USD/INR Price Analysis: 100-DMA probes Indian Rupee buyers at five-week low
|- USD/INR pares recent losses with mild gains around the key support, snaps five-day losing streak.
- Nearly oversold RSI conditions add strength to recovery expectations.
- Previous support line from early August, two-month-old horizontal resistance challenge bulls.
- Lows marked during December, November can entertain bears ahead of 200-DMA.
USD/INR rebounds from the lowest levels since December, marked the previous day, as prints the first daily gains around 81.75 on early Wednesday.
In doing so, the Indian Rupee (INR) pair bounces off the 100-DMA as the RSI (14) conditions favor short-covering moves.
However, the USD/INR pair buyers need to stay in the driver’s seat beyond crossing the previous support line from August, close to 81.75 at the latest, for conviction.
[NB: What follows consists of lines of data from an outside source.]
Lemma ends_insert_ledger u w ty amount (f : LedgerEntry -> svc (result B)) :
  ledger_entries view !! sh_seq S = None -> 0 < amount ->
  ty = EntryDebit \/ ty = EntryCredit ->
  map_Forall (fun _ e => ~ same_side u ty e) (ledger_entries view) ->
  is_Some (transfers view !! u) -> is_Some (wallets view !! w) ->
  (forall L', ends ok (f (mkLedgerEntry (sh_seq S) u w ty amount now))
     (mkShared (sh_db S) (sh_seq S + 1) (sh_next_tx S) (sh_metrics S))
     (open n now (put_ledger (mkLedgerEntry (sh_seq S) u w ty amount now) ∪ W) L') P) ->
  ends ok (try_bind f (LedgerRepo.Insert (Tx n) (mkLedgerEntry 0 u w ty amount time_zero))) S
    (open n now W L) P.
Proof.
  intros Hi Ha Hty Hu Ht Hw H. eapply ends_stmt; [done| |].
  - cbn [exec_stmt]. unfold exec_insert_ledger, sql_check, ledger_unique, ledger_fk.
    rewrite ledger_check_ok by done.
    cbn [Ledger_ID Ledger_TransferID Ledger_WalletID Ledger_Type].
    by rewrite !bool_decide_eq_true_2.
  - exact H.
Qed.
End calls.

(** ** The cases of a transfer *)

(** The world of a run without faults: new ids are unused, and the ledger's
    sequence is above every id it has given out. *)
Record fresh_world (S : shared) (cs : nat -> choice) : Prop := {
  world_calm : forall k, ch_fault (cs k) = None;
  world_uuid : forall k, transfers (sh_db S) !! ch_uuid (cs k) = None;
  world_seq : forall i, sh_seq S <= i -> ledger_entries (sh_db S) !! i = None
}.

Section alone.
Variables (S : shared) (req : CreateTransferRequest).
Let db := sh_db S.
Let from := FromWalletID req.
Let to := ToWalletID req.
Let seq := sh_seq S.
Hypotheses (Hinv : db_inv db) (Hvalid : Validate req = None) (Hamt : in_int64 (Amount req)).

Definition usable (ch : choice) : Prop :=
  ch_fault ch = None /\ transfers db !! ch_uuid ch = None.

Lemma usable_calm ch : usable ch -> ch_fault ch = None.
Proof. by intros []. Qed.

Tactic Notation "seq_call" uconstr(rule) := eapply rule; [exact usable_calm|..].

Section body.
Variables (n : nat) (now : Time) (P : outcome (result Transfer) -> shared -> option txn -> Prop).

Let body := executeTransfer transferSvc (Tx n) req (hash req).

Lemma ends_lock_both src dst (f : svc (result Transfer)) L :
  wallets db !! from = Some src -> wallets db !! to = Some dst ->
  (forall L', ends usable f S (open n now ∅ L') P) ->
  ends usable
    (let '(firstID, secondID) := orderedPair from to in
     try_bind (fun _ => try_bind (fun _ => f) (WalletRepo.LockForUpdate (Tx n) secondID))
       (WalletRepo.LockForUpdate (Tx n) firstID)) S (open n now ∅ L) P.
Proof.
  intros Hs Hd H. unfold orderedPair. destruct (String.ltb from to).
  all: seq_call ends_lock_wallet; [by rewrite tables_union_empty|]; intros L1.
  all: seq_call ends_lock_wallet; [by rewrite tables_union_empty|done].
Qed.

Lemma ends_read_both src dst (f : Wallet -> Wallet -> svc (result Transfer)) L :
  wallets db !! from = Some src -> wallets db !! to = Some dst ->
  (forall L', ends usable (f src dst) S (open n now ∅ L') P) ->
  ends usable
    (try_bind (fun src => try_bind (fun dst => f src dst) (WalletRepo.Get (Tx n) to))
      (WalletRepo.Get (Tx n) from)) S (open n now ∅ L) P.
Proof.
  intros Hs Hd H. seq_call ends_get_wallet; [by rewrite tables_union_empty|]. intros L1.
  seq_call ends_get_wallet; [by rewrite tables_union_empty|done].
Qed.

Lemma ends_claim src dst (f : Transfer -> svc (result Transfer)) L :
  wallets db !! from = Some src -> wallets db !! to = Some dst ->
  idempotency_records db !! IdempotencyKey req = None ->
  (forall L' u, transfers db !! u = None ->
     ends usable (f (pending_transfer req now u)) S (open n now (W_claimed req now u) L') P) ->
  ends usable
    (proc_bind (fun id =>
      try_bind (fun tr => try_bind (fun _ => f tr)
          (IdempotencyRepo.Insert (Tx n) (IdempotencyKey req) (hash req) (Transfer_ID tr)))
        (TransferRepo.Insert (Tx n)
           (mkTransfer id from to (Amount req) StatePending EmptyString time_zero time_zero)))
      (perform NewUUID)) S (open n now ∅ L) P.
Proof.
  intros Hs Hd Hk H. destruct (valid_request _ Hvalid Hamt) as [Ha Hne].
  apply ends_vis. intros ch [_ Hu]. cbn [local_exec proc_bind]. set (u := ch_uuid ch) in *.
  seq_call ends_insert_transfer; rewrite ?tables_union_empty; simpl; eauto; [lia|]. intros L1.
  seq_call ends_insert_idem.
  - by view_simpl.
  - view_simpl. rewrite lookup_insert_eq. eauto.
  - intros L2. by apply H.
Qed.

Lemma ends_fail u src L :
  wallets db !! from = Some src ->
  (forall L', P (Returned (Ok (set_state (pending_transfer req now u) StateFailed
                                  insufficient_reason)))
                S (open n now (W_failed req now u) L')) ->
  ends usable
    (try_bind (fun _ => Ret (Ok (set_state (pending_transfer req now u) StateFailed
                                  insufficient_reason)))
      (TransferRepo.UpdateState (Tx n) u StateFailed insufficient_reason)) S
    (open n now (W_claimed req now u) L) P.
Proof.
  intros Hs H. destruct (valid_request _ Hvalid Hamt) as [Ha Hne].
  seq_call ends_update_state.
  - view_simpl. by rewrite lookup_insert_eq.
  - simpl. lia.
  - by right.
  - done.
  - intros L'. apply ends_ret, H.
Qed.

Lemma ends_move src dst (f : svc (result Transfer)) u L :
  wallets db !! from = Some src -> wallets db !! to = Some dst ->
  Amount req <= Wallet_Balance src -> Wallet_Balance dst + Amount req <= int64_max ->
  (forall L', ends usable f S (open n now (W_moved req now u src dst) L') P) ->
  ends usable
    (try_bind (fun _ => try_bind (fun _ => f)
      (WalletRepo.UpdateBalance (Tx n) to (wrap64 (Wallet_Balance dst + Amount req))))
      (WalletRepo.UpdateBalance (Tx n) from (wrap64 (Wallet_Balance src - Amount req)))) S
    (open n now (W_claimed req now u) L) P.
Proof.
  intros Hs Hd Hle Hfit H. destruct (valid_request _ Hvalid Hamt) as [Ha Hne].
  destruct (inv_wallets _ Hinv _ _ Hs) as [_ Hbs].
  destruct (inv_wallets _ Hinv _ _ Hd) as [_ Hbd].
  rewrite (debit_fits req), wrap64_id by (try done; unfold in_int64, int64_min; lia).
  seq_call ends_update_balance; [by view_simpl|lia|]. intros L1.
  seq_call ends_update_balance; [|lia|exact H].
  view_simpl. rewrite lookup_insert_ne by done. done.
Qed.

(** A credit that does not fit wraps to a negative balance, which the
    table's CHECK refuses. *)
Lemma ends_overflow src dst (f : svc (result Transfer)) u L :
  wallets db !! from = Some src -> wallets db !! to = Some dst ->
  Amount req <= Wallet_Balance src -> int64_max < Wallet_Balance dst + Amount req ->
  (forall L' W', P (Returned (Err (ErrWrap "update wallet balance: "
                    (ErrPg pgCheckViolation "wallets_balance_check"))))
                 S (Some (mkTxn n now W' L' true))) ->
  ends usable
    (try_bind (fun _ => try_bind (fun _ => f)
      (WalletRepo.UpdateBalance (Tx n) to (wrap64 (Wallet_Balance dst + Amount req))))
      (WalletRepo.UpdateBalance (Tx n) from (wrap64 (Wallet_Balance src - Amount req)))) S
    (open n now (W_claimed req now u) L) P.
Proof.
  intros Hs Hd Hle Hover H. destruct (valid_request _ Hvalid Hamt) as [Ha Hne].
  destruct (inv_wallets _ Hinv _ _ Hs) as [_ Hbs].
  destruct (inv_wallets _ Hinv _ _ Hd) as [_ Hbd].
  rewrite (debit_fits req) by done.
  seq_call ends_update_balance; [by view_simpl|lia|]. intros L1.
  seq_call ends_update_negative; [| |apply H].
  - view_simpl. rewrite lookup_insert_ne by done. done.
  - apply wrap64_add_overflow; lia.
Qed.

(** No ledger entry names a transfer that is not there. *)
Lemma no_entries u ty :
  transfers db !! u = None -> map_Forall (fun _ e => ~ same_side u ty e) (ledger_entries db).
Proof.
  intros Hu i e He [Hs _].
  destruct (entry_ok_transfer _ _ _ (inv_ledger _ Hinv _ _ He)) as (r & Hr & _).
  unfold db in *. congruence.
Qed.

Hypothesis Hseq : forall i, seq <= i -> ledger_entries db !! i = None.

Definition S_booked : shared := mkShared db (seq + 1 + 1) (sh_next_tx S) (sh_metrics S).

Lemma ends_book src dst (f : svc (result Transfer)) u L :
  wallets db !! from = Some src -> wallets db !! to = Some dst -> transfers db !! u = None ->
  (forall L', ends usable f S_booked
     (open n now (W_booked req now u src dst seq (seq + 1)) L') P) ->
  ends usable
    (try_bind (fun _ => try_bind (fun _ => f)
      (LedgerRepo.Insert (Tx n)
         (mkLedgerEntry 0 u to EntryCredit (Amount req) time_zero)))
      (LedgerRepo.Insert (Tx n)
         (mkLedgerEntry 0 u from EntryDebit (Amount req) time_zero))) S
    (open n now (W_moved req now u src dst) L) P.
Proof.
  intros Hs Hd Hu H. destruct (valid_request _ Hvalid Hamt) as [Ha Hne].
  pose proof (Hseq seq ltac:(lia)) as Hi. pose proof (Hseq (seq + 1) ltac:(lia)) as Hj.
  seq_call ends_insert_ledger; view_simpl.
  - done.
  - apply Ha.
  - by left.
  - by apply no_entries.
  - rewrite lookup_insert_eq. eauto.
  - rewrite lookup_insert_ne, lookup_insert_eq by done. eauto.
  - intros L1. seq_call ends_insert_ledger; view_simpl.
    + rewrite lookup_insert_ne by lia. done.
    + apply Ha.
    + by right.
    + apply map_Forall_insert_2; [|by apply no_entries]. intros [_ Hty]. done.
    + rewrite lookup_insert_eq. eauto.
    + rewrite lookup_insert_eq. eauto.
    + exact H.
Qed.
Even so, a horizontal resistance area comprising multiple levels marked since October 2022, around 82.10-05, could challenge the USD/INR upside.
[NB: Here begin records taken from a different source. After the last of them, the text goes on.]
(** ** Properties *)

(** Tracing changes nothing: for any service, request, state and
    decisions of the world, [Create] with the calls on its span ends as [Create]
    without them does, a panic included, in the same state. *)
Lemma create_span_erased provider s req cs S T :
  exists s', run cs (observe provider (Create_spanned s req) unseen) S T
    = let '(r, S', T') := run cs (Create s req) S T in (Returned (r, s'), S', T').
Proof. apply run_observe, erases_to_Create. Qed.

(** C33: the span of a request.  When any number of [Create] calls run at once,
    with any faults, a call that has answered [r] has left exactly [span_of]:
    it is opened with the tracer and the name of the source and ended once, last;
    an invalid request has its validation error on it and nothing else; a valid
    one the three attributes of the request, then, when it was answered with a
    transfer, the state of that transfer, and when it failed, its error if and
    only if the last call to the database was the begin, the commit or the
    rollback of its transaction.  Such an error is never a key conflict: the
    errors of the lookups for a replay are on no span.  Without a provider the
    log is empty. *)
Theorem create_spans provider pool t seq reqs c i x :
  db_inv t -> Forall (fun req => in_int64 (Amount req)) reqs ->
  reachable (WL := span_workload provider) pool t seq reqs c -> answered c i x ->
  exists req r, reqs !! i = Some req /\ x.1 = Returned r /\
    seen_span x.2 = (if provider then span_of req r (seen_tx x.2) else []) /\
    told_ok r (seen_tx x.2) /\ create_post req r (committed c) None.
Proof.
  intros Hi Ha Hc Hx.
  pose proof (reachable_conf_ok (WL := span_workload provider) _ _ _ _ _ Hi Ha Hc) as Hok.
  destruct (answered_post _ _ _ _ Hok Hx) as (req & Hreq & (r & tx & -> & Hr & Ht) & _).
  exists req, r. by destruct provider.
Qed.

(** One key, two amounts, and a wallet that does not exist: the first call's span
    shows the transfer's state, the second's ends without the conflict, the
    third's has the error that rolled its transaction back. *)
Definition spans_calls : list CreateTransferRequest :=
  [pay "k1" 30; pay "k1" 31; mkCreateTransferRequest "k2" alice "nobody" 1].
Definition spans_end :=
  after (WL := span_workload true) 1 (clash_schedule ++ moves 2 60 6) spans_calls.

Definition third_seen : outcome (result (option Transfer)) * seen :=
  (Returned (Err ErrNotFound),
   mkSeen [Started Tracer span_name;
           Attributes (request_attributes (mkCreateTransferRequest "k2" alice "nobody" 1));
           Recorded ErrNotFound; Ended] true).

Example calls_spans :
  answered spans_end 0 (Returned (Ok (Some (mkTransfer 107 alice bob 30 StateProcessed EmptyString 12 12))),
    mkSeen [Started Tracer span_name; Attributes (request_attributes (pay "k1" 30));
            Attributes [state_attribute StateProcessed]; Ended] true) /\
  answered spans_end 1 (Returned (Err ErrIdempotencyConflict),
    mkSeen [Started Tracer span_name; Attributes (request_attributes (pay "k1" 31)); Ended] false) /\
  answered spans_end 2 third_seen.
Proof. split_and!; exists None; by vm_compute. Qed.

Lemma spans_calls_ok : Forall (fun req => in_int64 (Amount req)) spans_calls.
Proof. repeat constructor; done. Qed.

Lemma spans_reachable : reachable (WL := span_workload true) 1 bank 1 spans_calls spans_end.
Proof. by apply (after_reachable (WL := span_workload true)); vm_compute. Qed.

Lemma create_spans_witness :
  exists req r, spans_calls !! 2%nat = Some req /\ third_seen.1 = Returned r /\
    seen_span third_seen.2 = span_of req r true /\
    told_ok r true /\ create_post req r (committed spans_end) None.
Proof.
  exact (create_spans true 1 bank 1 spans_calls spans_end 2 third_seen bank_ok spans_calls_ok
           spans_reachable (proj2 (proj2 calls_spans))).
Defined.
It’s worth noting that 82.40 appears the last defense of the USD/INR bears, a break of which could quickly propel the quote towards the 83.00 round figure before highlighting the monthly high surrounding 83.10 for the buyers to trace.
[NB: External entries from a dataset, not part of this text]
(* ===== verification/History.v ===== *)
(** * Wallet history: order, page size, and walking all pages

    The page a history request answers, and the walk a client makes by giving
    each page's cursor back as [before] until there is none. *)

From S2P Require Import Prelude GoRuntime Domain Database Repository Service Spec Machine Rely.
From S2P Require Import RepositoryCorrect ServiceCorrect Workload Concurrency Scenario Safety Sequential.
#[local] Open Scope go_scope.

(** ** The order of a history *)

#[export] Instance history_order_total : Total history_order.
Proof. intros a b. unfold history_order. lia. Qed.

#[export] Instance history_order_trans : Transitive history_order.
Proof. intros a b c. unfold history_order. lia. Qed.

Lemma history_sorted t w b : StronglySorted history_order (history_rows t w b).
Proof. apply StronglySorted_merge_sort; apply _. Qed.

Lemma StronglySorted_filter {A} (R : relation A) (P : A -> Prop) `{!forall x, Decision (P x)} l :
  StronglySorted R l -> StronglySorted R (filter P l).
Proof.
  induction 1 as [|x l Hl IH Hx]; [constructor|]. rewrite filter_cons. case_decide; [|done].
  constructor; [done|]. rewrite Forall_forall in Hx |- *. intros y Hy.
  apply list_elem_of_filter in Hy as [_ Hy]. auto.
Qed.

Lemma filter_all {A} (P : A -> Prop) `{!forall x, Decision (P x)} l :
  Forall P l -> filter P l = l.
Proof. induction 1 as [|x l Hx _ IH]; [done|]. by rewrite filter_cons, decide_True, IH. Qed.

(** Rows with one id are one row. *)
Lemma history_id_inj t w b b' t1 t2 :
  db_inv t -> t1 ∈ history_rows t w b -> t2 ∈ history_rows t w b' ->
  history_order t1 t2 -> history_order t2 t1 -> t1 = t2.
Proof.
  intros Hi H1 H2 H12 H21. destruct (shows_history _ _ _ _ Hi H1) as [Hs1 _].
  destruct (shows_history _ _ _ _ Hi H2) as [Hs2 _]. unfold shows_transfer in *.
  assert (Transfer_ID t1 = Transfer_ID t2) as E by (unfold history_order in *; lia).
  rewrite E in Hs1. congruence.
Qed.

Lemma history_NoDup t w b : db_inv t -> NoDup (history_rows t w b).
Proof.
  intros Hi. unfold history_rows. rewrite merge_sort_Permutation. apply NoDup_filter.
  apply (NoDup_fmap_1 Transfer_ID). rewrite <- !list_fmap_compose.
  replace ((Transfer_ID ∘ select_transfer) ∘ snd <$> map_to_list (transfers t))
    with ((map_to_list (transfers t)).*1); [apply NoDup_fst_map_to_list|].
  apply list_fmap_ext. intros i [u r] Hr. apply list_elem_of_lookup_2, elem_of_map_to_list in Hr.
  simpl. symmetry. apply (transfer_ok_id _ _ _ (inv_transfers _ Hi _ _ Hr)).
Qed.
Meanwhile, a daily closing below the 100-DMA level of 81.70 could help the USD/INR sellers to keep the reins.
In that case, the lows marked during December and November of 2022, around 81.00 and 80.37 in that order, could gain the bear’s attention.
Following that, the 200-DMA level surrounding 80.15 and the 80.00 psychological magnet could challenge the USD/INR bears afterward.